**What you will do:**
Copy each line of the records that contains the word "deep".

**Extracted data:**
(** What [cmdWrite] does once the section is found. *)
Lemma cmdWrite_run (w : World) (file id' newContent t : jsstring)
    (deep : bool) (s : MdSection) (e : nat) :
  readable w file t -> writable w file -> isValidId id' = true ->
  findSection (parseDocument t) id' = Some s ->
  getSectionEndLine (parseDocument t) s deep = Return e ->
  let doc := parseDocument t in
  let expanded :=
    expandMagic newContent (parseFrontmatter (getFrontmatterContent doc)) in
  let newLines0 := if Js.eqb expanded [] then [] else Js.split expanded in
  let inserted :=
    unshiftBlankIf ((0 <? length newLines0)
                    && negb (trimIs (newLines0 !! 0) [])) newLines0 in
  cmdWrite file id' newContent deep w =
  (Return (Mutation.mk updated (id s) (Z.of_nat (line s))
             (Some (Z.of_nat (line s + length inserted)))
             (Z.of_nat (length inserted))
             (Z.of_nat e - Z.of_nat (line s))%Z),
   written w file
     (Js.join (take (line s) (lines doc) ++ inserted ++ drop e (lines doc)))).
Proof.
  intros Hr Hw Hv Hf He. simpl. unfold cmdWrite. rewrite Hv. simpl.
  rewrite (bind_Return _ _ w w t) by by apply readFile_readable.
  rewrite Hf. unfold io_lift at 1.
  erewrite bind_Return by (rewrite He; reflexivity).
  erewrite bind_Return by (by apply writeFile_writable).
  by rewrite slice_0.
Qed.

Lemma writtenLines_ok (c : jsstring) :
  let newLines0 := if Js.eqb c [] then [] else Js.split c in
  writtenLinesSpec c
    (unshiftBlankIf ((0 <? length newLines0)
                     && negb (trimIs (newLines0 !! 0) [])) newLines0).
Proof.
  simpl. split.
  - intros ->. reflexivity.
  - intros Hc. apply eqb_false in Hc as Hc'. rewrite Hc'.
    pose proof (split_not_nil c) as Hne.
    destruct (Js.split c) as [|first rest] eqn:Hsplit; [done|].
    exists first. split; [done|]. simpl.
    destruct (Js.eqb (Js.trim first) []) eqn:Ht; simpl.
    + apply eqb_true in Ht. split; [done|]. by intros _.
    + apply eqb_false in Ht. split; [by intros _|done].
Qed.

Lemma splice_lookup {A} (xs ins : list A) (a e : nat) :
  a <= e -> e <= length xs ->
  let ys := take a xs ++ ins ++ drop e xs in
  (forall m, m < a -> ys !! m = xs !! m)
  /\ (forall m, m < length ins -> ys !! (a + m) = ins !! m)
  /\ (forall m, e <= m -> ys !! (a + length ins + (m - e)) = xs !! m).
Proof.
  intros Hae He. simpl.
  assert (length (take a xs) = a) as Hla by (rewrite length_take; lia).
  split; [|split].
  - intros m Hm. rewrite lookup_app_l by lia. by apply lookup_take_lt.
  - intros m Hm. rewrite lookup_app_r by lia. rewrite Hla.
    replace (a + m - a) with m by lia. by rewrite lookup_app_l.
  - intros m Hm. rewrite lookup_app_r by lia. rewrite Hla.
    rewrite lookup_app_r by lia. rewrite lookup_drop. f_equal. lia.
Qed.

(** C5. A write on a section that is present keeps the header line and
    every line outside the replaced range (the lines after the header
    through the resolved end line), puts the new content, split on the
    newline, in place of that range, after a single blank line when the
    content is not empty and its first line is not blank, and reports
    [lineStart] = the header line, [linesAdded] = the number of lines put
    in, [linesRemoved] = the number of lines of the old content. *)
Theorem cmdWrite_replaces_content (w : World)
    (file id' newContent t : jsstring) (deep : bool) (s : MdSection) :
  readable w file t -> writable w file ->
  findSection (parseDocument t) id' = Some s ->
  writePost w file id' newContent deep t s.
Proof.
  intros Hr Hw Hf. pose proof (findSection_valid t id' s Hf) as Hv.
  destruct (endLine_found t id' s deep Hf)
    as (k & e & Hfirst & He & Hb1 & Hb2 & _).
  pose proof (cmdWrite_run w file id' newContent t deep s e Hr Hw Hv Hf He)
    as Hrun. simpl in Hrun.
  unfold writePost.
  set (doc := parseDocument t) in *.
  set (expanded := expandMagic newContent _) in *.
  pose proof (writtenLines_ok expanded) as Hspec. simpl in Hspec.
  set (inserted := unshiftBlankIf _ _) in *.
  eexists e, inserted, _.
  split; [done|]. split; [done|]. split; [done|]. split; [done|].
  simpl. split; [exact Hrun|].
  destruct (splice_lookup (lines doc) inserted (line s) e) as (H1 & H2 & H3);
    [lia|lia|].
  split; [done|]. split; [done|]. split; [done|]. simpl.
  repeat split; try done.
  rewrite length_slice by done. f_equal. lia.
Qed.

**Output of the task:**
    (deep : bool) (s : MdSection) (e : nat) :
  getSectionEndLine (parseDocument t) s deep = Return e ->
  cmdWrite file id' newContent deep w =
    (file id' newContent t : jsstring) (deep : bool) (s : MdSection) :
  writePost w file id' newContent deep t s.
  destruct (endLine_found t id' s deep Hf)
  pose proof (cmdWrite_run w file id' newContent t deep s e Hr Hw Hv Hf He)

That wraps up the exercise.